Standard Chartered accused of funding Hamas and enabling billions of dollars of transactions for Iran

Standard Chartered was yesterday facing fresh allegations that it enabled billions of dollars of banking transactions for Iran as well as terror groups including Hamas.

The claims contained in US court documents were described as ‘fabricated’ by the lender.

But they come after Standard Chartered previously paid huge fines to settle claims of poor money-laundering controls and sanctions breaches.

Now, whistleblowers are attempting to reopen a case against the London-based, Asia-focused bank with what they claim is newly uncovered evidence.

Standard Chartered avoided a US prosecution in 2012 after the Government – and then Chancellor George Osborne – intervened on its behalf.

New allegations: Standard Chartered avoided a US prosecution in 2012 after the UK government – and then Chancellor George Osborne – intervened on its behalf

But the whistleblowers now accuse the US government of committing a ‘colossal fraud’ on the court in New York over the thoroughness of its probe into alleged sanctions violations in 2012 and 2013.

In a court document filed last week, based on re-examination of documents, they claim that Standard Chartered ‘facilitated many billions of dollars in banking transactions for Iran, numerous international terror groups, and the front companies for those groups’. 

It names Hamas, Hezbollah, the Taliban and al-Qaeda among the groups involved. The whistleblowers, filing the claim under the name Brutus Trading, said they have identified £77billion worth of transactions between the bank and Iranian-related clients.

‘With the assistance of forensic data analysis, Brutus was only recently able to reveal or “decloak” countless illegal transactions that were hidden deep in the bank’s electronic spreadsheets, which Brutus gave to the government,’ the document revealed.

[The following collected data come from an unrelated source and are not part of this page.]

Definition with_timer (timer : option nat) (b : io_call) : io_call :=
  MkIoCall (io_fd b) (io_fun b) (io_event b) (io_to b) (io_tinfo b) timer.

Lemma hook_do_io_register q h n t d ti cl c b p x :
  can_wait c (io_fd b) (io_event b) p x h n t →
  let h' := <[p := waits_in (io_event b) (this_fiber c) x]> h in
  spec none (at_hook q h n t d ti cl) (do_io_register c b)
    (λ r s, r = Suspended b ∧ io_ok tb h' (u64 (n + 1)) ∧ at_hook q h' (u64 (n + 1)) t d ti cl s).
Proof.
  intros [Hi He Hc Hf (F & HF & Hst) Hok Hwf Hn] h'. unfold do_io_register.
  eapply spec_bind; [by apply (hook_addEvent q h n t d ti cl c _ _ p x F)|].
  intros rt. apply spec_pure. intros ->. by apply spec_ret.
Qed.

Lemma hook_do_io_wait q h n t d ti cl c b p x :
  can_wait c (io_fd b) (io_event b) p x h n t → in_u64 (io_to b) →
  let h' := <[p := waits_in (io_event b) (this_fiber c) x]> h in
  spec none (at_hook q h n t d ti cl) (do_io_wait c b)
    (λ r s, ∃ timer t' cl', r = Suspended (with_timer timer b) ∧
       timeout_armed t t' cl cl' (io_fd b) (io_event b) (io_to b) (io_tinfo b) timer ∧
       io_ok tb h' (u64 (n + 1)) ∧ at_hook q h' (u64 (n + 1)) t' d ti cl' s).
Proof.
  intros Hw Hto h'. unfold do_io_wait.
  eapply spec_bind; [apply hook_arm_timeout; [apply Hw|apply Hw|done]|].
  intros timer s (t' & cl' & Ha & Hs).
  assert (can_wait c (io_fd b) (io_event b) p x h n t') as Hw'.
  { destruct Hw. split; eauto using timeout_armed_wf. }
  pose proof (hook_do_io_register q h n t' d ti cl' c (with_timer timer b) p x Hw' s Hs) as H.
  unfold with_timer in H. revert H. destruct (do_io_register c _ s); [|done..].
  intros (-> & Hok & Hs'). by exists timer, t', cl'.
Qed.

(** A wait is undone by [cancelEvent]. *)
Lemma waits_back c fd event p x h n t f :
  can_wait c fd event p x h n t →
  <[p := x]> (<[p := waits_in event f x]> h) = h ∧ u64 (u64 (n + 1) + -1) = n.
Proof.
  intros Hw. split.
  - rw insert_insert_eq. apply insert_id. apply Hw.
  - rw u64_add_l. replace (n + 1 + -1)%Z with n by lia. apply u64_id, Hw.
Qed.

(** [do_io] up to its first [yield()]. *)
Lemma do_io_suspends `{!FdManagerLaws D} fuel q h n t d ti cl c fd f event o pd p x i s :
  at_hook q h n t d ti cl s → can_wait c fd event p x h n t →
  managed c fd d = Some pd →
  settles (original f) interrupted i (the_os s) → i < fuel →
  (original f (calls_from (original f) i (the_os s))).1 = ((-1)%Z, EAGAIN) →
  let to := u64 (getTimeout pd o d) in
  let h' := <[p := waits_in event (this_fiber c) x]> h in
  returns (do_io fuel c fd f event o) s (λ r s1, ∃ w timer t' cl', ti !! w = None ∧
    r = Suspended (MkIoCall fd f event to w timer) ∧
    timeout_armed t t' cl cl' fd event to w timer ∧ io_ok tb h' (u64 (n + 1)) ∧
    at_hook q h' (u64 (n + 1)) t' d (<[w := Some 0%Z]> ti) cl' s1).
Proof.
  intros Hs Hw Hm Hset Hi Ha to h'.
  assert (fds (kernel (host s)) = d) as Hd by by destruct Hs as [_ (_ & -> & _)].
  unfold returns. rw do_io_cases Hd Hm. fold to.
  pose proof (hook_new_tinfo q h n t d ti cl s Hs) as Ht.
  destruct (new_tinfo s) as [w s0| |] eqn:Hnew; [|done..].
  rw (bind_Ret _ _ _ _ _ Hnew). destruct Ht as [Hfresh Hs0].
  assert (the_os s0 = the_os s) as Hos by (revert Hnew; unfold new_tinfo, proc, io, mzoom; by intros [= _ <-]).
  unfold do_io_retry. cbn [io_fun].
  rw -Hos in Hset Ha. rw (bind_Ret _ _ _ _ _ (call_uninterrupted_ends i fuel f s0 Hset Hi)).
  rw Ha. cbn [io_fun].
  assert (failed_with EAGAIN (answer ((-1)%Z, EAGAIN)) = true) as -> by done.
  pose proof (hook_do_io_wait q h n t d (<[w := Some 0%Z]> ti) cl c (MkIoCall fd f event to w None) p x
    Hw (u64_range _) (with_os (calls_from (original f) (S i) (the_os s0)) s0)
    (hook_with_os _ _ _ _ _ _ _ _ _ Hs0)) as H.
  destruct (do_io_wait c _ _); [|done..].
  destruct H as (timer & t' & cl' & -> & Harm & Hok & Hs1). by exists w, timer, t', cl'.
Qed.
(* ===== verification/HookInv.v ===== *)
(** The invariant of a process with hooked calls, kept by every operation, and the
    interleavings of those operations ([hook_steps]): timers and events of calls that
    wait, resumed calls, and timeouts that come too late. *)

From S2P Require Import Prelude.
From S2P Require Import Timer.
From S2P Require Import Fiber.
From S2P Require Import Scheduler.
From S2P Require Import IOManager.
From S2P Require Import Hook.
From S2P Require Import HookSpec.

(** * The invariant *)

Section invariant.
Context {E : Set → Type} {K D : Type} `{!Kernel K, !Originals K, !FdManager D}.
Context (fuel : nat).
Notation St := (Sched E (IO TimerManager (Proc K D))).
Implicit Types s : St.

(** The timers are well-formed, and what they store is known: the function of a
    condition timer is the lambda that belongs to its condition. *)
Record timers_ok (t : TimerManager) (cl : gmap nat closure) : Prop := {
  to_wf : wf t;
  to_event f w fd event : cl !! f = Some (TimedOut w fd event) → event = READ ∨ event = WRITE;
  to_known p tm w o : tm_heap t !! p = Some tm → t_cb tm = Some (BindOnTimer w o) →
    ∃ f fd event, o = Some f ∧ cl !! f = Some (TimedOut w fd event)
}.
(** The process with calls that are over: the objects of [dead]. *)
Definition hook_inv (dead : gset nat) (s : St) : Prop :=
  io_inv s ∧ timers_ok (timers (host s)) (closures (kernel (host s))) ∧
  ∀ w, w ∈ dead → tinfos (kernel (host s)) !! w = Some None.
Context (dead : gset nat).
Notation inv := (hook_inv dead).

(** What an operation of the I/O scheduler keeps. *)
Lemma inv_of_io {A} (m : M St A) :
  keeps io_inv m → (∀ t d ti cl, keeps (apart t d ti cl) m) → keeps inv m.
Proof.
  intros Hio Hap s (Hi & Ht & Hd). specialize (Hio s Hi).
  specialize (Hap (timers (host s)) (fds (kernel (host s))) (tinfos (kernel (host s)))
    (closures (kernel (host s))) s ltac:(done)).
  destruct (m s) as [a s'|e s'|f]; [| |done]; destruct Hap as (H1 & _ & H2 & H3);
    (split; [exact Hio|]); rw H1 H2 H3; done.
Qed.

Lemma inv_proc {A} (m : M (Proc K D) A) :
  (∀ x t, timers_ok t (closures x) → (∀ w, w ∈ dead → tinfos x !! w = Some None) →
     match m x with
     | Ret _ x' | Throw _ x' =>
         timers_ok t (closures x') ∧ ∀ w, w ∈ dead → tinfos x' !! w = Some None
     | Crash _ => True
     end) →
  keeps inv (proc m).
Proof.
  intros H s (Hi & Ht & Hd). unfold proc, io, mzoom.
  specialize (H (kernel (host s)) (timers (host s)) Ht Hd).
  destruct (m (kernel (host s))) as [a x|e x|f]; [| |done]; destruct H as [H1 H2];
    (split; [exact Hi|by split]).
Qed.
Lemma inv_proc_gets {A} (f : Proc K D → A) : keeps inv (proc_gets f).
Proof. apply keeps_gets. Qed.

They are seeking to reverse the previous dismissal of their claims and revive the lawsuit. But Standard Chartered said it was ‘another attempt to use fabricated claims, following previous unsuccessful attempts’. 

A bank spokesman said: ‘The false allegations underpinning it have been thoroughly discredited by the US authorities who undertook a comprehensive investigation into the claims and said they were “meritless” and did not show any violations of US sanctions.’

In 2019, Standard Chartered agreed to pay more than £800million to UK and US authorities over financial transactions that violated sanctions against Iran.

Some of the violations occurred after the bank settled similar charges in 2012 when it had paid US authorities more than £400million for illegally moving money through the US financial system on behalf of clients in Iran, Sudan, Libya and Myanmar.